Avery DT., Kane A., Nguyen T., Lau A., Nguyen A., Lenthall H., Payne K., Shi W., Brigden H., French E., Bier J., Hermes JR., Zahra D., Sewell WA., Butt D., Elliott M., Boztug K., Meyts I., Choo S., Hsu P., Wong M., Berglund LJ., Gray P., O'Sullivan M., Cole T., Holland SM., Ma CS., Burkhart C., Corcoran LM., Phan TG., Brink R., Uzel G., Deenick EK., Tangye SG.
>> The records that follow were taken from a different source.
Lemma aged_swappable v k id e : swappable (aged v k id e) = swappable e.
Proof. unfold aged. by destruct (_ && _). Qed.

Lemma aged_page v k id e :
  fte_as (aged v k id e) = fte_as e ∧ fte_vaddr (aged v k id e) = fte_vaddr e.
Proof. unfold aged. by destruct (_ && _). Qed.

Lemma turned_quiet s v k s1 : Zlength (ft (s_ft s)) = NFRAMES → turned s v k s1 → quiet s s1.
Proof.
  intros Hl [Hh Hm Hl1 _ _ Hf]. split; [done |]. split; [done |].
  apply list_eq. intros i. rewrite !list_lookup_fmap.
  destruct (ft (s_ft s) !! i) as [e |] eqn:E.
  - assert (rd (ft (s_ft s)) (Z.of_nat i) = Ret e) as He.
    { apply rd_Ret. rewrite Nat2Z.id. split; [lia | done]. }
    apply Hf, rd_Ret in He as [_ He]. rewrite Nat2Z.id in He. rewrite He. cbn.
    by rewrite aged_status.
  - apply lookup_ge_None in E. rewrite lookup_ge_None_2; [done |]. unfold Zlength in *. lia.
Qed.

(** Moving the hand over a frame whose entry is [f e1] afterwards. *)
Lemma turned_next s v k s1 e e1 s2 :
  0 ≤ k → turned s v k s1 → Zlength (ft (s_ft s)) = NFRAMES →
  rd (ft (s_ft s)) (clock_pos v k) = Ret e → e1 = aged v (k + 1) (clock_pos v k) e →
  s_heap s2 = s_heap s1 → s_mem s2 = s_mem s1 →
  s_ft s2 = set_victim (next_victim (clock_pos v k))
              (set_ft (<[Z.to_nat (clock_pos v k) := e1]> (ft (s_ft s1))) (s_ft s1)) →
  turned s v (k + 1) s2.
Proof.
  intros Hk [Hh Hm Hl Hv Hff Hf] Hls He -> Hh2 Hm2 Hft. pose proof (Hf _ _ He) as He1.
  split; rewrite ?Hh2, ?Hm2, ?Hft; cbn [ft set_ft victim set_victim first_free]; try done.
  - by rewrite Zlength_insert.
  - apply clock_pos_next.
  - intros id e' He'. rewrite (rd_upd _ _ _ _ _ He1). case_decide as Hd.
    + subst id. by rewrite He in He'; injection He' as <-.
    + rewrite (Hf _ _ He'). f_equal. unfold aged. pose proof (rd_bounds _ _ _ He').
      rewrite passed_next by lia. by destruct (Z.eqb_spec id (clock_pos v k)); [| rewrite orb_false_r].
Qed.

Lemma second_chance_loop_eq s v n k s1 :
  unmap_safe s → Zlength (ft (s_ft s)) = NFRAMES → 0 ≤ k → turned s v k s1 →
  ∃ s2, second_chance_loop n s1 =
    Ret (match clock_find (ft (s_ft s)) v n k with
         | Some k' => ID_TO_KVADDR (clock_pos v k')
         | None => 0
         end, s2) ∧
    match clock_find (ft (s_ft s)) v n k with
    | Some k' => ∃ s3, turned s v k' s3 ∧
        s2 = set_s_ft (set_victim (clock_pos v (k' + 1)) (s_ft s3)) s3
    | None => turned s v (k + Z.of_nat n) s2
    end.
Proof.
  intros Hsafe Hl. revert k s1. induction n as [| n IH]; intros k s1 Hk Ht.
  { exists s1. split; [done |]. cbn. by rewrite Z.add_0_r. }
  pose proof Ht as [Hh Hm Hl1 Hv Hff Hf]. cbn [second_chance_loop clock_find].
  destruct (rd_in (ft (s_ft s)) (clock_pos v k)) as [e He]; [rewrite Hl; apply clock_pos_range |].
  pose proof (Hf _ _ He) as He1. mpure. rewrite Hv. mstep (get_frame_eq _ _ _ He1).
  unfold clock_stops at 1 2. rewrite He.
  set (e1 := aged v k (clock_pos v k) e) in *.
  assert (swappable e1 = swappable e) as Hsw by apply aged_swappable.
  replace (fte_noswap e1 || fte_locked e1) with (negb (swappable e))
    by (rewrite <- Hsw; unfold swappable; by rewrite negb_involutive).
  replace (k + Z.of_nat (S n)) with (k + 1 + Z.of_nat n) by lia.
  destruct (swappable e) eqn:Hs; cbn [negb andb].
  2: { unfold mod_ft. mpure. apply IH; [lia |].
    eapply (turned_next _ _ _ s1 e e1); try done.
    - unfold e1, aged. by rewrite Hs.
    - cbn [s_ft set_s_ft]. rewrite list_insert_id; [by destruct (s_ft s1) |].
      by apply rd_Ret in He1 as [_ ?]. }
  assert (fte_referenced e1 = fte_referenced e && negb (NFRAMES <=? k)) as Href.
  { unfold e1, aged. rewrite Hs, passed_pos by done. cbn [andb].
    destruct (NFRAMES <=? k); cbn; [by rewrite andb_false_r | by rewrite andb_true_r]. }
  replace (negb (fte_referenced e) || (NFRAMES <=? k)) with (negb (fte_referenced e1))
    by (rewrite Href; by destruct (fte_referenced e), (NFRAMES <=? k)).
  destruct (fte_referenced e1) eqn:Hr1; cbn [negb].
  - destruct (aged_page v k (clock_pos v k) e) as [Has Hva]. fold e1 in Has, Hva. rewrite Has, Hva.
    destruct (Hsafe _ e s1 He Hs (turned_quiet _ _ _ _ Hl Ht)) as (r & s2 & E).
    mstep E. destruct (sos_page_unmap_only _ _ _ _ _ E) as (u & l & t & ->).
    mstep upd_frame_eq by (exact He1). unfold mod_ft. mpure. apply IH; [lia |].
    eapply (turned_next _ _ _ s1 e (set_fte_referenced false e1)); try done.
    unfold e1, aged. rewrite Hs, passed_pos, passed_next, Z.eqb_refl, orb_true_r
      by (done || apply clock_pos_range). cbn [andb]. by destruct (NFRAMES <=? k).
  - unfold mod_ft. mpure. eexists. split; [done |]. exists s1. split; [done |].
    by rewrite clock_pos_next.
Qed.

(** * Where the hand stops *)

Lemma clock_find_Some fs v n k k' :
  clock_find fs v n k = Some k' →
  k ≤ k' < k + Z.of_nat n ∧ clock_stops fs v k' = true ∧
  ∀ i, k ≤ i < k' → clock_stops fs v i = false.
Proof.
  revert k. induction n as [| n IH]; intros k H; [done |]. cbn [clock_find] in H.
  destruct (clock_stops fs v k) eqn:E.
  - injection H as <-. split_and!; [lia | lia | done |]. lia.
  - apply IH in H as (? & ? & Hi). split_and!; [lia | lia | done |].
    intros i Hi'. destruct (decide (i = k)) as [-> |]; [done |]. apply Hi. lia.
Qed.

Lemma clock_find_None fs v n k :
  clock_find fs v n k = None → ∀ i, k ≤ i < k + Z.of_nat n → clock_stops fs v i = false.
Proof.
  revert k. induction n as [| n IH]; intros k H i Hi; [lia |]. cbn [clock_find] in H.
  destruct (clock_stops fs v k) eqn:E; [done |].
  destruct (decide (i = k)) as [-> |]; [done |]. by apply (IH (k + 1)); [| lia].
Qed.

(** The second turn reaches every frame. *)
Lemma second_turn v id :
  0 ≤ id < NFRAMES → ∃ k, NFRAMES ≤ k < 2 * NFRAMES ∧ clock_pos v k = id.
Proof.
  rewrite NFRAMES_eq. intros Hid. exists (32 + (id - v) mod 32).
  unfold clock_pos. rewrite NFRAMES_eq. split; divmod.
Qed.

Lemma clock_find_total fs v id e :
  Zlength fs = NFRAMES → rd fs id = Ret e → swappable e = true →
  ∃ k, clock_find fs v (Z.to_nat (3 * NFRAMES)) 0 = Some k ∧ k < 2 * NFRAMES.
Proof.
  intros Hl He Hs. pose proof (rd_bounds _ _ _ He) as Hb. rewrite Hl in Hb.
  destruct (second_turn v id Hb) as (k & Hk & Hp).
  assert (clock_stops fs v k = true) as Hst.
  { unfold clock_stops. rewrite Hp, He, Hs. cbn [andb].
    replace (NFRAMES <=? k) with true by lia. by rewrite orb_true_r. }
  destruct (clock_find fs v (Z.to_nat (3 * NFRAMES)) 0) as [k' |] eqn:E.
  - exists k'. split; [done |]. apply clock_find_Some in E as (_ & _ & Hbefore).
    destruct (decide (k' < 2 * NFRAMES)); [done |]. rewrite Hbefore in Hst by lia. done.
  - rewrite (clock_find_None _ _ _ _ E k) in Hst; [done |]. rewrite NFRAMES_eq in *. lia.
Qed.

(** * Claims *)

Lemma turned_start s :
  ft_inv s → turned s (victim (s_ft s)) 0 s.
Proof.
  intros [_ Hl _ Hv _ _]. split; try done.
  - unfold clock_pos. rewrite Z.add_0_r, Z.mod_small by done. done.
  - intros id e He. rewrite He. unfold aged, passed.
    pose proof (Z.mod_pos_bound (id - victim (s_ft s)) NFRAMES ltac:(done)).
    destruct (Z.ltb_spec ((id - victim (s_ft s)) mod NFRAMES) 0); [lia |]. by rewrite andb_false_r.
Qed.

(** [C3] [_second_chance_swap_victim] is the clock algorithm, and always answers:
    from the victim pointer on it takes the first frame that is neither [noswap]
    nor locked and is not referenced, or is met in the second turn; the hand ends
    one place further, and the frames that it passed and that may be swapped lost
    their reference bit, nothing else. *)
Theorem second_chance_correct (s : sos) :
  ft_inv s → unmap_safe s →
  let v := victim (s_ft s) in
  ∃ s', match clock_find (ft (s_ft s)) v (Z.to_nat (3 * NFRAMES)) 0 with
  | Some k =>
      second_chance_swap_victim s = Ret (ID_TO_KVADDR (clock_pos v k), s') ∧
      victim (s_ft s') = clock_pos v (k + 1) ∧
      (∀ id e, rd (ft (s_ft s)) id = Ret e → rd (ft (s_ft s')) id = Ret (aged v k id e))
  | None => second_chance_swap_victim s = Ret (0, s')
  end.
Proof.
  intros Hinv Hsafe v. pose proof Hinv as [_ Hl _ _ _ _].
  destruct (second_chance_loop_eq s v (Z.to_nat (3 * NFRAMES)) 0 s Hsafe Hl)
    as (s2 & E & H); [done | by apply turned_start |].
  exists s2. unfold second_chance_swap_victim. rewrite E.
  destruct (clock_find _ _ _ _) as [k |]; [| done].
  destruct H as (s3 & [_ _ _ _ _ Hf] & ->). split_and!; done.
Qed.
Gain-of-function (GOF) mutations in PIK3CD, encoding the p110δ subunit of phosphatidylinositide 3-kinase (PI3K), cause a primary immunodeficiency. Affected individuals display impaired humoral immune responses following infection or immunization. To establish mechanisms underlying these immune defects, we studied a large cohort of patients with PIK3CD GOF mutations and established a novel mouse model using CRISPR/Cas9-mediated gene editing to introduce a common pathogenic mutation in Pik3cd In both species, hyperactive PI3K severely affected B cell development and differentiation in the bone marrow and the periphery. Furthermore, PI3K GOF B cells exhibited intrinsic defects in class-switch recombination (CSR) due to impaired induction of activation-induced cytidine deaminase (AID) and failure to acquire a plasmablast gene signature and phenotype. Importantly, defects in CSR, AID expression, and Ig secretion were restored by leniolisib, a specific p110δ inhibitor. Our findings reveal key roles for balanced PI3K signaling in B cell development and long-lived humoral immunity and memory and establish the validity of treating affected individuals with p110δ inhibitors.